The debt stacking method advises that you make the minimum payment on all your loans. Then, you should throw all of your extra money toward paying off your MasterCard, which has the highest interest rate, at 19 percent.

Once you've wiped away your 19-percent MasterCard debt, tackle the Visa balance, which has the second-highest interest rate, at 13 percent.

It'll take you a long time to repay the Visa, since it has the highest balance, at $7,500. Stick with it. Whenever you're done, you can start paying off the debts with lower interest rates.

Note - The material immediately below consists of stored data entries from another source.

(* ===== verification/Flow.v ===== *)
(** * Where the packets of the daemon come from

    The flow of data through one daemon: what it sends as data on a tunnel it
    read from its device ([Out]), and what it writes to its device it received
    in a data packet of a tunnel ([In]).  [flow] is the invariant that says so
    of every place a packet may wait: the rings of the tunnels, the ring of
    the device, the pool of the reordering stage and the trace.

    [stays] is partial correctness: a handler that returns keeps the
    invariant.  That the handlers do return is [Safety]. *)

From S2P Require Import Prelude Double CString Timestamp Pkt Buffer Reorder Tunnel Loss Wrr Protocol Tuntap Rtun Stage Invariant Status Safety Events.

(** ** Partial correctness *)

(** When [m] returns, [I] still holds. *)
Definition stays {S A} (I : S -> Prop) (m : M S A) : Prop :=
  forall s a s', I s -> m s = Ok a s' -> I s'.

Section stays_rules.
Context {S : Type} (I : S -> Prop).

Lemma stays_ret {A} (a : A) : stays I (mret a : M S A).
Proof. by intros s b s' HI [= _ <-]. Qed.
Lemma stays_bind {A B} (m : M S A) (k : A -> M S B) :
  stays I m -> (forall a, stays I (k a)) -> stays I (m ≫= k).
Proof.
  intros Hm Hk s b s' HI. unfold mbind, M_bind. destruct (m s) as [a s1|] eqn:E; [|done].
  intros E'. eapply Hk; [|exact E']. by eapply Hm.
Qed.
Lemma stays_gets {A} (g : S -> A) : stays I (gets g).
Proof. by intros s b s' HI [= _ <-]. Qed.
(** Reading a part of the state of which the invariant says something. *)
Lemma stays_gets_bind {A B} (P : A -> Prop) (g : S -> A) (k : A -> M S B) :
  (forall s, I s -> P (g s)) -> (forall a, P a -> stays I (k a)) -> stays I (gets g ≫= k).
Proof. intros HP Hk s b s' HI. apply Hk; [|done]. by apply HP. Qed.
Lemma stays_modify g : (forall s, I s -> I (g s)) -> stays I (modify g).
Proof. intros Hg s b s' HI [= _ <-]. by apply Hg. Qed.
Lemma stays_fail {A} e : stays I (fail e : M S A).
Proof. done. Qed.
Lemma stays_expect {A} e (o : option A) : stays I (expect e o).
Proof. destruct o; [apply stays_ret|apply stays_fail]. Qed.
Lemma stays_for_each {A} (l : list A) (body : A -> M S unit) :
  (forall x, stays I (body x)) -> stays I (for_each l body).
Proof. intros Hb. induction l; simpl; [apply stays_ret|by apply stays_bind]. Qed.
End stays_rules.

Create HintDb flow.
#[export] Hint Resolve stays_ret stays_gets stays_fail stays_expect : flow.

(** ** The invariant *)

Section flow.
Context `{SodiumLaws}.
(** The option and the key, what may be sent as data and what may be written
    to the device, and the trace before the handler. *)
Variables (ct : bool) (key : list Z) (Out In : list Z -> Prop) (tr0 : list effect).

(** A packet that waits to be sent. *)
Record out_ok (p : mlvpn_pkt_t) : Prop := {
  ou_tx : tx_ok p;
  ou_data : pkt_type p = MLVPN_PKT_DATA -> Out (payload p)
}.

(** A packet that was received. *)
Record in_ok (p : mlvpn_pkt_t) : Prop := {
  in_pkt : pkt_ok p;
  in_data : In (payload p)
}.

(** A datagram the daemon sent: a packet that waited, in its envelope. *)
Definition sent_ok (d : list Z) : Prop :=
  exists now64 ds tun p, tun_wire tun /\ 0 <= ds < 2 ^ 64 /\ out_ok p /\
    encap_dgram (rtun_encap ct key now64 ds tun p) = Some d.
(* ===== verification/ConfigLib.v ===== *)
(** * The configuration file reader ([src/src/configlib.c])

    A file is read one character at a time; every line is stripped of its
    comment, then it is a section, a variable with its value, or nothing.  The
    result is the list of the values in the order of the file, each with its
    section.

    A C string or line buffer is a [list ascii]; [c_string] is the string it
    is read as, up to its first NUL.  [None] for a pointer is [NULL]. *)

From Stdlib Require Import Ascii String.
From S2P Require Import Prelude CString.
Import ListNotations.
Open Scope list_scope.
Open Scope Z_scope.

Definition DQUOTE : ascii := "034"%char.
Definition LF : ascii := "010"%char.
Definition CR : ascii := "013"%char.
Definition SPACE : ascii := " "%char.

(** ** Data *)

Record confObj_t := ConfObj { var : string; val : string }.

(** A node of the chained list; [NULL] is the empty list. *)
Record config_node := Node { conf : option confObj_t; section : option string }.
Definition config_t : Type := list config_node.

(** The characters before the first NUL. *)
Fixpoint before_nul (l : list ascii) : list ascii :=
  match l with
  | [] => []
  | c :: l => if bool_decide (c = NUL) then [] else c :: before_nul l
  end.
Definition c_string (l : list ascii) : string := string_of_list_ascii (before_nul l).

(** ** Lines *)

(** [_conf_strip_comment]: [quote] is the flag of the same name. *)
Fixpoint strip_loop (line : list ascii) (quote : bool) : list ascii :=
  match line with
  | [] => []
  | c :: line =>
      if bool_decide (c = DQUOTE) then c :: strip_loop line (negb quote)
      else if bool_decide (c = "#"%char) then (if quote then c :: strip_loop line quote else [])
      else c :: strip_loop line quote
  end.
Definition _conf_strip_comment (line : list ascii) : option (list ascii) :=
  match strip_loop line false with
  | [] => None
  | new => Some new
  end.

This method saves you the most money in interest payments, but it might take a long time to get a high-balance debt crossed off your list. You may feel frustrated after investing so much time and energy toward paying down a loan without feeling the mental victory of crossing it off your list.

Debt Snowball

According to the snowball method, you should throw every spare penny toward paying off the loan with the lowest balance, regardless of interest rate.

If you used the snowball method, you would re-order the above list as follows:

  • Student Loan, $1,900—5 percent, lowest balance
  • Mastercard, $2,500—19 percent, second-lowest balance
  • Car Loan, $4,000—8 percent, third-lowest balance
  • Visa, $7,500—13 percent, highest balance

You'd make the minimum payment on all your loans. Then, you'd throw every extra penny toward the debt with the smallest balance, regardless of the fact that, in this particular case, it also has the lowest interest rate.

The idea behind this method is that paying off the loan with the smallest balance will give you the psychological feeling of victory when you cross that loan off your list. That mental win will motivate you to continue saving money and repaying your debts.

This method gives you a more immediate feeling of victory, but it might cost more. Making only minimum payments on your highest-interest debt means you'll pay more in interest, as compared to the debt stacking method.

Choosing Which Method to Use

Personal finance is, well, personal. Paying off debt can be a little like dieting. Sure, there are ideal eating plans out there, but let's be realistic: Most people aren't going to stick to a perfect diet. The best diet is the one you'll stick to.

Paying off debt is similar. Be honest about making a budget that fits your personality and keeps you motivated. You'll pay the most in interest if you don't stick with your debt payoff plan.

It's OK to experiment, too. If the debt stacking method sounds more appealing to you right now, and you try it out for a few months and find that it's not working, there's no reason you can't switch to the debt snowball method.

Having a plan is a good idea, but that doesn't mean you need to hold yourself to it 100 percent of the time, 365 days of the year. Things change, life throws curve balls at you, and you need to adapt. That sometimes means changing your financial strategies. So don't beat yourself up if the first method you try doesn't work. Keep at it until you find something that does.